Directions for this task:
In the records below, count each line where the word "Arguments" appears, and reply with that number only.

Raw data:
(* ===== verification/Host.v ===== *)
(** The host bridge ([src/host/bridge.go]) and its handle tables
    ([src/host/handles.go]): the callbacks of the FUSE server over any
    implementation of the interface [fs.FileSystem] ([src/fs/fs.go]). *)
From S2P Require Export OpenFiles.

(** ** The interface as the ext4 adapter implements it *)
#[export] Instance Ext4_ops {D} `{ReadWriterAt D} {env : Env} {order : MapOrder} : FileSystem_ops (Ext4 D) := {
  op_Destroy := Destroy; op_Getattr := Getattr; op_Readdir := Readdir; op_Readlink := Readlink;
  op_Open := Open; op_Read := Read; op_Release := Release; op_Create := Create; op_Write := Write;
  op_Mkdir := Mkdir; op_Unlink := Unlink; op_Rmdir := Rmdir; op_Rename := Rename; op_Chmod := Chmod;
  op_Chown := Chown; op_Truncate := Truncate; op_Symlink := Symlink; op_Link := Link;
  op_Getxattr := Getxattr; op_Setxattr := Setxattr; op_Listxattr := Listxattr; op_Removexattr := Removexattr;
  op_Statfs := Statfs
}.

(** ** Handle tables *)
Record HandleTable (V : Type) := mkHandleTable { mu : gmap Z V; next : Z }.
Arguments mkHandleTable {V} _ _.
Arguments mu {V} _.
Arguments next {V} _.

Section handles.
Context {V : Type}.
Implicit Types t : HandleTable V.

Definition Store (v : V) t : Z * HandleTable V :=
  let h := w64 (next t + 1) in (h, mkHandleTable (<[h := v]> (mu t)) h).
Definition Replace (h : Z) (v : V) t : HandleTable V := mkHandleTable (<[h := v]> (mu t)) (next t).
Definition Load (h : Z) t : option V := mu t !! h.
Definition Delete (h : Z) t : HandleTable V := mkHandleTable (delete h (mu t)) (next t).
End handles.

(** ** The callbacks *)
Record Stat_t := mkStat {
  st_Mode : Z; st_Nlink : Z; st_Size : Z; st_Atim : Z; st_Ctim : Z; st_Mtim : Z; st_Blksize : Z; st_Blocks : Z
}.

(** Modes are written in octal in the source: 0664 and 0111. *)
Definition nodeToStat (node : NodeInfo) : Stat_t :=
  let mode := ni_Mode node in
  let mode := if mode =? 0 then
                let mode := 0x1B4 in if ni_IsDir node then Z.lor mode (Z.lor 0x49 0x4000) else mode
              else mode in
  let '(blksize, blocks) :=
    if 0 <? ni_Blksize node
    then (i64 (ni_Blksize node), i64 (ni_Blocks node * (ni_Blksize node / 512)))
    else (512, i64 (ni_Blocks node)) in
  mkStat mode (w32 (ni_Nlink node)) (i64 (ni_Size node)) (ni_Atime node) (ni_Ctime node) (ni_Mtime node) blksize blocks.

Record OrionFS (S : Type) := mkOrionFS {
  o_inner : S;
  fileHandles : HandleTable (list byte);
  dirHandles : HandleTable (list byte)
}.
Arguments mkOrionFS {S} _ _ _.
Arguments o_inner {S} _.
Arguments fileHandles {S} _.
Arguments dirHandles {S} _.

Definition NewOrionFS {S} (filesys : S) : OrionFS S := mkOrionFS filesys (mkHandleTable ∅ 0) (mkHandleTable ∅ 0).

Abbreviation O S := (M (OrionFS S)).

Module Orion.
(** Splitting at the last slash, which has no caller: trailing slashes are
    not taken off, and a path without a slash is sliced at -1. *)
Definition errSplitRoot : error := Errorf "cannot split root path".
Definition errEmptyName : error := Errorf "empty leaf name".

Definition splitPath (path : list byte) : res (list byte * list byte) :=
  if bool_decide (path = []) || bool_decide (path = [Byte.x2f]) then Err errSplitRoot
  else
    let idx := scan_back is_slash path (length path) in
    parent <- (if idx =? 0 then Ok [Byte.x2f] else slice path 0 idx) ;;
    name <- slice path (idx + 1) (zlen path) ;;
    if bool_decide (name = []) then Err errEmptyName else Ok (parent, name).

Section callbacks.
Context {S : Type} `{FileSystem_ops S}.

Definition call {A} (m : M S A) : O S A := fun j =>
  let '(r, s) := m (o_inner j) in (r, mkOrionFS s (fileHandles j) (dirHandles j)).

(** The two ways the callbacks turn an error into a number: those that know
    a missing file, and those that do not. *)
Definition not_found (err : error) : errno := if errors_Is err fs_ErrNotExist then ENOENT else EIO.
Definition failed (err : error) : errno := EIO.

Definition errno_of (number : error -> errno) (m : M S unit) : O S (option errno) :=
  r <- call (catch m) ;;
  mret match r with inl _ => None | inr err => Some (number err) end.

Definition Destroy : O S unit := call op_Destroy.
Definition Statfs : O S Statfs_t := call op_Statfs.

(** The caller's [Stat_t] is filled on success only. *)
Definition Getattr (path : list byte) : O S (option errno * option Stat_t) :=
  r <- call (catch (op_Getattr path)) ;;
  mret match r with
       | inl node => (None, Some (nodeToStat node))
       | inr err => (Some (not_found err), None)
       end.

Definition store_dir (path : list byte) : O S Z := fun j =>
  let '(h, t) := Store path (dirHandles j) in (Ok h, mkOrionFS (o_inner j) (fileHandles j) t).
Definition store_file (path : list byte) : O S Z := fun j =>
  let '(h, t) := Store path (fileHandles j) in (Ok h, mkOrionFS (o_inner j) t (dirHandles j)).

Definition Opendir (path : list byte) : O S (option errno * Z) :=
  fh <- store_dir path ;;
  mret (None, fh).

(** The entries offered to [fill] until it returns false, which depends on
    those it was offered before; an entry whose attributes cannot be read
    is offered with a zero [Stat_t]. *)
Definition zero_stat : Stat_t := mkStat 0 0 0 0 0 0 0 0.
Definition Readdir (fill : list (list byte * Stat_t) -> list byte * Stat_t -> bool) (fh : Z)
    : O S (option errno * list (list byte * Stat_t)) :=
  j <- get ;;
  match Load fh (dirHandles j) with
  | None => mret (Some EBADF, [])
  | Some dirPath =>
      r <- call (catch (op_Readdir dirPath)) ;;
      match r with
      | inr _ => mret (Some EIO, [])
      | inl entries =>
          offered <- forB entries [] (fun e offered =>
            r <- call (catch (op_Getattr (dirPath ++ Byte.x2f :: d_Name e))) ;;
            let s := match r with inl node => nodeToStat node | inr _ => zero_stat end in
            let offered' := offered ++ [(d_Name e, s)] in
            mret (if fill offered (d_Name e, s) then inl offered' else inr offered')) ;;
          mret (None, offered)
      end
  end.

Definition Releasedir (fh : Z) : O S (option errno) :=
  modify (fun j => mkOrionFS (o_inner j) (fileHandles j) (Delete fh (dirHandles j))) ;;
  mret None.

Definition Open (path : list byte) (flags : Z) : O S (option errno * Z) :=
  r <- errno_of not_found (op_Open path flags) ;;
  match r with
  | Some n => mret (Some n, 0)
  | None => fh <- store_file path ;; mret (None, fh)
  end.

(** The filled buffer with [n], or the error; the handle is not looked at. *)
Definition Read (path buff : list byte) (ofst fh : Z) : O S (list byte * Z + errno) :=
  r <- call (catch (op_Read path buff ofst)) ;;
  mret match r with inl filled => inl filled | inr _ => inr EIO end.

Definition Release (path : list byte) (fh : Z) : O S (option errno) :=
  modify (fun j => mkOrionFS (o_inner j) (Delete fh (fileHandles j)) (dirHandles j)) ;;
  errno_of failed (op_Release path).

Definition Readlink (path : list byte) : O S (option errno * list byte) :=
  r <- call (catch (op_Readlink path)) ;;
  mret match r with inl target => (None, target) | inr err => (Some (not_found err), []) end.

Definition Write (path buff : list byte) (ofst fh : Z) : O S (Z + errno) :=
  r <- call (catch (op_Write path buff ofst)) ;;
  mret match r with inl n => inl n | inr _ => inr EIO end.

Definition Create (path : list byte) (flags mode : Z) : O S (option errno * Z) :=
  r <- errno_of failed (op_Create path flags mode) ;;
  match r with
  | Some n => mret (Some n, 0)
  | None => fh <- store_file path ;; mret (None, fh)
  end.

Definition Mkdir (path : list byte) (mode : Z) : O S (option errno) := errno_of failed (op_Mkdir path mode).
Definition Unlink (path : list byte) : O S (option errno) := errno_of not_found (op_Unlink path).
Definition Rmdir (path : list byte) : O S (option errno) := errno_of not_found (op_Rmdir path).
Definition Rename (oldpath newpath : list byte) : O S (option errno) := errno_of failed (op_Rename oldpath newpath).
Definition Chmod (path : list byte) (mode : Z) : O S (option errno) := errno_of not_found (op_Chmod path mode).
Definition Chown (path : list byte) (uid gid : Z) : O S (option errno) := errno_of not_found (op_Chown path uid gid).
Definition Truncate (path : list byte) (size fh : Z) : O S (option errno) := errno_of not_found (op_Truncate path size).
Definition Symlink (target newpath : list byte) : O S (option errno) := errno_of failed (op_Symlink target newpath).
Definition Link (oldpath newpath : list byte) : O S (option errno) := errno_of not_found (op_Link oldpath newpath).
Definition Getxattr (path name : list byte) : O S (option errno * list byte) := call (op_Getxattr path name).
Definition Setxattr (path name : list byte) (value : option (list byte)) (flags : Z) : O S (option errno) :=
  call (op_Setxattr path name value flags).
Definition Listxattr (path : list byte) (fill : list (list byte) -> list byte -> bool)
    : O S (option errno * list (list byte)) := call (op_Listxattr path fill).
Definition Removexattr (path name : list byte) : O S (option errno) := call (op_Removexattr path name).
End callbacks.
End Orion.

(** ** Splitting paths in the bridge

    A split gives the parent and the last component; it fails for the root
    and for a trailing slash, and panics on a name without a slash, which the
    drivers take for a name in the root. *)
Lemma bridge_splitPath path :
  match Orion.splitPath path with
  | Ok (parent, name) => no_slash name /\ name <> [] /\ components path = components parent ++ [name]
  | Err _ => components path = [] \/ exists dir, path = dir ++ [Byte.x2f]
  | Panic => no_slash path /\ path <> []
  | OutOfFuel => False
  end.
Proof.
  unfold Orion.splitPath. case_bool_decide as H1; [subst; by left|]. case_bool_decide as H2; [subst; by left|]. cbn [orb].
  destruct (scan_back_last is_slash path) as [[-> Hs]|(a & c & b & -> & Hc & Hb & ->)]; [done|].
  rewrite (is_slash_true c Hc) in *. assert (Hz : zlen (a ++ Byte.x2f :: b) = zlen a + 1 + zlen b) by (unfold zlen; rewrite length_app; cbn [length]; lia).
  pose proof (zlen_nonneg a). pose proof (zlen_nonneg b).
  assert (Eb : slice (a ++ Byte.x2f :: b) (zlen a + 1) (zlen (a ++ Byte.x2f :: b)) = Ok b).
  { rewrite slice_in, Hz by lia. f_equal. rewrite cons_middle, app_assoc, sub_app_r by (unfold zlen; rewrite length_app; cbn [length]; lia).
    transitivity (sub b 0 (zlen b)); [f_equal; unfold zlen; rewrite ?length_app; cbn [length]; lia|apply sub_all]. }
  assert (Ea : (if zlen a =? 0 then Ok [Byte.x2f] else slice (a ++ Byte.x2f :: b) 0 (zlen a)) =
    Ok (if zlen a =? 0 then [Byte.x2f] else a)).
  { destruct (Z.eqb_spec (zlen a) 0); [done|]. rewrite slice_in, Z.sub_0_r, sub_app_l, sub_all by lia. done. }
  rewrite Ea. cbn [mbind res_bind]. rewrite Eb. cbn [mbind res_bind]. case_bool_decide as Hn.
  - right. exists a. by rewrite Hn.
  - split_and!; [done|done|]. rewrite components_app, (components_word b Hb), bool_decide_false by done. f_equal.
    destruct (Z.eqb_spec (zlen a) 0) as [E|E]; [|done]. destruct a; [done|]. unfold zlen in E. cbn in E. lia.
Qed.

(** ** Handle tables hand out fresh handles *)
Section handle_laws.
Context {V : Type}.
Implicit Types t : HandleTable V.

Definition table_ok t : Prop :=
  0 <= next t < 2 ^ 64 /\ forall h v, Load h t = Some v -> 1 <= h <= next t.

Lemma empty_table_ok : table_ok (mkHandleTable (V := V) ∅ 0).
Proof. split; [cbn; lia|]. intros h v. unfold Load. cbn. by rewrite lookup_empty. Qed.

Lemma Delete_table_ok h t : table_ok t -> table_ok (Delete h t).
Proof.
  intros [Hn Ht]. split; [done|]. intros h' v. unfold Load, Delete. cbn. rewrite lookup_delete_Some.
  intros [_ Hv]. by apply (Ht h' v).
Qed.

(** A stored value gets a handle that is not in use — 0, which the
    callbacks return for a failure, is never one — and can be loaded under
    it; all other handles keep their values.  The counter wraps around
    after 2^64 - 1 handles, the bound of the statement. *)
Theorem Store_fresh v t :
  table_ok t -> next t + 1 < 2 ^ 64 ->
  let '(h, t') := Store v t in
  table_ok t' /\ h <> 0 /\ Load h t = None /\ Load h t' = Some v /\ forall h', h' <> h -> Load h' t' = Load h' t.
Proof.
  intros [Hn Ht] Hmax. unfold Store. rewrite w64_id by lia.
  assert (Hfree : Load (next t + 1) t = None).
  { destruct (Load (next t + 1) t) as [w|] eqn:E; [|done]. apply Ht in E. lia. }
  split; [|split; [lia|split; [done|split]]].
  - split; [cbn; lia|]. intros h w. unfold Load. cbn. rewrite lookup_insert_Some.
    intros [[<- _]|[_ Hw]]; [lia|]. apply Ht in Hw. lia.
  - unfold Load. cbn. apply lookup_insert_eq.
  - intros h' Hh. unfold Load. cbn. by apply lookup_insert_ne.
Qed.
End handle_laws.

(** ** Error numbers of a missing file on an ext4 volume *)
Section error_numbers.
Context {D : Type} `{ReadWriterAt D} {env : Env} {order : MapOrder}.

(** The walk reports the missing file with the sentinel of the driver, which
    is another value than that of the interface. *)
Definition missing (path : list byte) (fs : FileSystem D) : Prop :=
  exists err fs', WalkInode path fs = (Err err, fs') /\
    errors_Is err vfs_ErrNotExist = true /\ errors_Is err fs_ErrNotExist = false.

Output for this task:
7